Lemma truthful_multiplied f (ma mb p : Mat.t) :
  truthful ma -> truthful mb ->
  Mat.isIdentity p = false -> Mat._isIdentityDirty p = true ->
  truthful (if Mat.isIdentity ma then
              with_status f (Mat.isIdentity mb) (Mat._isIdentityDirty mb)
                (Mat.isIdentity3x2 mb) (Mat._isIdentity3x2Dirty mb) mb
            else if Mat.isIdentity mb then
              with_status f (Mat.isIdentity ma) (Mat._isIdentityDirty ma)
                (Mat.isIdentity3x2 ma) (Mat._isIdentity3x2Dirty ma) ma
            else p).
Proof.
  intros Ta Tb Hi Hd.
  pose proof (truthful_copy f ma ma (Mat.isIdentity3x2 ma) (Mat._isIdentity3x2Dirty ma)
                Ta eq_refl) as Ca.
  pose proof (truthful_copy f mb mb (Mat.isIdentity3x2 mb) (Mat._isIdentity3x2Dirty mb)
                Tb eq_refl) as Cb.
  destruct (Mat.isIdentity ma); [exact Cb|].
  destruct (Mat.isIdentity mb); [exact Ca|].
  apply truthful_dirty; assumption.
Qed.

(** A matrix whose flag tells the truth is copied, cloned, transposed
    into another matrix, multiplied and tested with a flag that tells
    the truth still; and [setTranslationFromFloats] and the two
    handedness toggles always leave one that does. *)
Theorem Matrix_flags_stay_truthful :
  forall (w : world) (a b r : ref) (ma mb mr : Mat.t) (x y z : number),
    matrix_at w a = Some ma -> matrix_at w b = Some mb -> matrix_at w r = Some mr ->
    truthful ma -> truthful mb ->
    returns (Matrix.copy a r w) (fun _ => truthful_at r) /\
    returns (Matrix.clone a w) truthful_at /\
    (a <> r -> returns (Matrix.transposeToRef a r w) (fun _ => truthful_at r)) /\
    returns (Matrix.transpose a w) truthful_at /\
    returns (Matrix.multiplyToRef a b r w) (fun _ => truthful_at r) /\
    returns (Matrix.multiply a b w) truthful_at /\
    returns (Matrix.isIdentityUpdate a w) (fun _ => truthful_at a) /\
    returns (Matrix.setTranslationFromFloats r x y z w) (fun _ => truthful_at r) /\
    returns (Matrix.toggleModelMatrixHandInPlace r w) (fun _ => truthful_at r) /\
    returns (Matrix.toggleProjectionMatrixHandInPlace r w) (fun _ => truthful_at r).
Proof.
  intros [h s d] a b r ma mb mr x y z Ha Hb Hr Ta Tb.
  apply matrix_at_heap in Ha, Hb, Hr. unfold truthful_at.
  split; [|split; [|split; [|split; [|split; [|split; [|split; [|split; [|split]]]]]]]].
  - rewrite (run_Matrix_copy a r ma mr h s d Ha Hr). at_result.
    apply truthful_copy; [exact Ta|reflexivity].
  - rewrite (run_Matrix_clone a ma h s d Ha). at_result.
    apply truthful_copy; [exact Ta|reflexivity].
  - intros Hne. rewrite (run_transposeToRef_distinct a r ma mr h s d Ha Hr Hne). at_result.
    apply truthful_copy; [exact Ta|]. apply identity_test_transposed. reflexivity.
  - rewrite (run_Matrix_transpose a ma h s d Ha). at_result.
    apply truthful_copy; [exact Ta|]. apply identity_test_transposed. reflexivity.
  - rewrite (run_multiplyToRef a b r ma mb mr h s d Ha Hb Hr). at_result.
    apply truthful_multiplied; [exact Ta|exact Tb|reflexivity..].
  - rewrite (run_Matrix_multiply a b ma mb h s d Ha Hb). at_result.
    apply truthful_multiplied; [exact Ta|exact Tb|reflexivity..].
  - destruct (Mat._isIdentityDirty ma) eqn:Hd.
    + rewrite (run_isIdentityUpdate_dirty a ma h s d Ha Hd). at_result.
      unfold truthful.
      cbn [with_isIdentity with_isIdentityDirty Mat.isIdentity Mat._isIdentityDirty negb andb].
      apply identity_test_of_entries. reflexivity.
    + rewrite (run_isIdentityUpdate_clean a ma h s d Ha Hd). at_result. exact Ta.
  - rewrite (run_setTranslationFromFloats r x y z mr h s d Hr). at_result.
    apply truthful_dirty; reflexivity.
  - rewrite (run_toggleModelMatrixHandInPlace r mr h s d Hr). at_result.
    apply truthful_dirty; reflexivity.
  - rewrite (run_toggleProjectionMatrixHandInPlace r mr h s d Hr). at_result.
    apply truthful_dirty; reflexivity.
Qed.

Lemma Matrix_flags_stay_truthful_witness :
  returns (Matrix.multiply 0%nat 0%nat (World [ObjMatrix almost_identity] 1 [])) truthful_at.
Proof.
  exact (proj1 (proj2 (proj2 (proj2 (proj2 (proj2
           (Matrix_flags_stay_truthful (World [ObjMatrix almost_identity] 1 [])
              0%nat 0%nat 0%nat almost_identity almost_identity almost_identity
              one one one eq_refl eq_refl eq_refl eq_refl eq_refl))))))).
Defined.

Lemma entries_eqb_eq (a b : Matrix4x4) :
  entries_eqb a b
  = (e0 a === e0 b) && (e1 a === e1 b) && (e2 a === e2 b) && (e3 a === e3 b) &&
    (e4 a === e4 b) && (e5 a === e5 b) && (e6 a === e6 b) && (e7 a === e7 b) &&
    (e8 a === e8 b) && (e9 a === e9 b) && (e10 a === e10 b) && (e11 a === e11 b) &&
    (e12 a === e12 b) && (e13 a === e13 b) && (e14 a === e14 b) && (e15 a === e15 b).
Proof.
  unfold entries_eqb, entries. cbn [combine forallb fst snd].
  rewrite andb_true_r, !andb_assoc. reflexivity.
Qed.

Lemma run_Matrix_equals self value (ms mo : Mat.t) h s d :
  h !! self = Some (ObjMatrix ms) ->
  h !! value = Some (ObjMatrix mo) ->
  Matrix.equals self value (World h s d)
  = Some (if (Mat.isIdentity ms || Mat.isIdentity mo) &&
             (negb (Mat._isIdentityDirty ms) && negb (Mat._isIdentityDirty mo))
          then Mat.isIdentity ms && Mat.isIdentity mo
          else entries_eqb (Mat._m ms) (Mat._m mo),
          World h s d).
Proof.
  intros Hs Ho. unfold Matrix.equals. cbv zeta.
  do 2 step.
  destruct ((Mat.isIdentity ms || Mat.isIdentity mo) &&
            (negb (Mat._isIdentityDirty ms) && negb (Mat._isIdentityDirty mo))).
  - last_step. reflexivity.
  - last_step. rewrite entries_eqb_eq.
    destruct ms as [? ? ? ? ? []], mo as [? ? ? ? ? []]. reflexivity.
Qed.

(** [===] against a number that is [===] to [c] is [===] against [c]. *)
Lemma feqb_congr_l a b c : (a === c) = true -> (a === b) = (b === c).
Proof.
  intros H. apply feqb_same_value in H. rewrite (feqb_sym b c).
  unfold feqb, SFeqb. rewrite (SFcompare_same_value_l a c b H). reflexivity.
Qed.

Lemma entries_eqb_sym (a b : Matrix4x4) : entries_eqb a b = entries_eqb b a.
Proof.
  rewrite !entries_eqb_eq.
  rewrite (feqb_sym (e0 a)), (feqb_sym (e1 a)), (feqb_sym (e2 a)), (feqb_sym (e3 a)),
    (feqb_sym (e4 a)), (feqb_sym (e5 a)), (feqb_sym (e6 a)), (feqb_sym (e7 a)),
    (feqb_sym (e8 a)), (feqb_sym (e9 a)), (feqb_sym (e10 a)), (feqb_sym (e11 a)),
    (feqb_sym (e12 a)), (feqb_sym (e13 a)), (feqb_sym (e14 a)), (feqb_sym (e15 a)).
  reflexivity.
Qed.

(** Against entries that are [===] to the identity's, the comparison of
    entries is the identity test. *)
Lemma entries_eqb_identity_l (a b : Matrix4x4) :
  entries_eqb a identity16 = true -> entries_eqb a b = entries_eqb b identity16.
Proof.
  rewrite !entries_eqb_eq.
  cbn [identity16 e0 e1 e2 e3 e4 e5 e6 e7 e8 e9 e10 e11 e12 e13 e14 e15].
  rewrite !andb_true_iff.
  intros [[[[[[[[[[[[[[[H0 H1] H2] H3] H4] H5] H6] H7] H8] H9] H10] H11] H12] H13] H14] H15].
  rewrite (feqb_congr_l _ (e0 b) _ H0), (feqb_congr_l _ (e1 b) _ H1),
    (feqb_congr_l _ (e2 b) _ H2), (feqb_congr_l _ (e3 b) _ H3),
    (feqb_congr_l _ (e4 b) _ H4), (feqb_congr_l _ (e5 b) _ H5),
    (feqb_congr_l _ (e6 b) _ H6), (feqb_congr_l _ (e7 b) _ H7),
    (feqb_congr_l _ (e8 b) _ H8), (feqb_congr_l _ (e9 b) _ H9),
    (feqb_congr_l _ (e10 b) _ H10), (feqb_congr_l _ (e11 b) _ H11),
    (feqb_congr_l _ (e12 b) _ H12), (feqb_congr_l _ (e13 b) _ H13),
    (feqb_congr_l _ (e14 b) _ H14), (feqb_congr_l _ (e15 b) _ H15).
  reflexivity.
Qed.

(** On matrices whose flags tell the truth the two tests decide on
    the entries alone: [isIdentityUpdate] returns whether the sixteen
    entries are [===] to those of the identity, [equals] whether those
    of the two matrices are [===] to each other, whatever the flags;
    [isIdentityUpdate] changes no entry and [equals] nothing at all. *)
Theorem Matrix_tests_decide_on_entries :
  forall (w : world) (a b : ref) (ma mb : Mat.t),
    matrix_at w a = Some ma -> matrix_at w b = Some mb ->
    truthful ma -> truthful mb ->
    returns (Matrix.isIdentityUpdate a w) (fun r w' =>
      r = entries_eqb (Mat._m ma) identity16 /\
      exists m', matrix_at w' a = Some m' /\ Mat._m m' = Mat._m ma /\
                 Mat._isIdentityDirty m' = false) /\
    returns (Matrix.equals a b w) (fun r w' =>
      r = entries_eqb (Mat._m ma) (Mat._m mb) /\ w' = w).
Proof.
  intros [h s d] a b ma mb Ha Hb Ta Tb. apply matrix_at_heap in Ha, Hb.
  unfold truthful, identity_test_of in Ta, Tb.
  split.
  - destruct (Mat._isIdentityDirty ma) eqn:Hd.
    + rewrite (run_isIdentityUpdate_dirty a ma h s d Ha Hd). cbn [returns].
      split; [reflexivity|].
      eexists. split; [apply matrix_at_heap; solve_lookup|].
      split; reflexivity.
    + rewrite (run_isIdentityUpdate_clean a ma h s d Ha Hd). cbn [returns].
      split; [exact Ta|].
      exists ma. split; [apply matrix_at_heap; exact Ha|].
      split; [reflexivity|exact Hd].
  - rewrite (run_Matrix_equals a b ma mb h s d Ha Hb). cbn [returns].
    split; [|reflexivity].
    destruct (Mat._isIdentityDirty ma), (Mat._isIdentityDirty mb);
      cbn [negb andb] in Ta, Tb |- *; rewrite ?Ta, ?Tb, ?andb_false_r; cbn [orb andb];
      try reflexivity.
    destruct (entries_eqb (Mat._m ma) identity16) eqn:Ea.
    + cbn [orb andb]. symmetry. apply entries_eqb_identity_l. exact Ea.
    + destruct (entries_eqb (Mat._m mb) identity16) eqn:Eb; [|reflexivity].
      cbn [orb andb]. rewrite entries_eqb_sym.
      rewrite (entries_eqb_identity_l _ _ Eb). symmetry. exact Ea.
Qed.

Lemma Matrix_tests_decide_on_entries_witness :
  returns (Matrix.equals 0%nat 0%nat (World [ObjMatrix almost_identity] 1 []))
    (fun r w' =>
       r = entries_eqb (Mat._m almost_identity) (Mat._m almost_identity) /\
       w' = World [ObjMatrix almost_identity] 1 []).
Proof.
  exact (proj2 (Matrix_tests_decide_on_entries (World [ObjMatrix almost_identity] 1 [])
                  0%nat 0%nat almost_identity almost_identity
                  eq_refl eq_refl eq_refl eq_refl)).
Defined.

...

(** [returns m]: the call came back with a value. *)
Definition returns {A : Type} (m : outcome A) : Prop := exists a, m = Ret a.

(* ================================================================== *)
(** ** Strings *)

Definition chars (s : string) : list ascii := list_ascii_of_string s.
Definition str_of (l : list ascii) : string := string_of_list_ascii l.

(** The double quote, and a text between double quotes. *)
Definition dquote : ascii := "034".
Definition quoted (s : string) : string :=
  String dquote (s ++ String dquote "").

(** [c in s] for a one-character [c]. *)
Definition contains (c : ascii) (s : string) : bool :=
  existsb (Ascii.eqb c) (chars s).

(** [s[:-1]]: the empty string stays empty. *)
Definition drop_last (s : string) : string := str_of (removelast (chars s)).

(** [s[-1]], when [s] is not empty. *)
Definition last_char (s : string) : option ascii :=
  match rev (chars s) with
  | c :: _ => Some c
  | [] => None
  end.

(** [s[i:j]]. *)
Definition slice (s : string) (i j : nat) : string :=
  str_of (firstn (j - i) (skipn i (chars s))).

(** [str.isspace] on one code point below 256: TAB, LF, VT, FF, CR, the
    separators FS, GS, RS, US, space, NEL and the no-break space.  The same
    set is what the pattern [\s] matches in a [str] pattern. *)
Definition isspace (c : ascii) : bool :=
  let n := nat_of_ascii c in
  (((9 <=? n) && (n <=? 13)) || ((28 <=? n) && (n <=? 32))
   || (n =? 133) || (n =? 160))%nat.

Try it: Look through the lines above and collect those with the word "number".

Answer section:
  forall (w : world) (a b r : ref) (ma mb mr : Mat.t) (x y z : number),
(** [===] against a number that is [===] to [c] is [===] against [c]. *)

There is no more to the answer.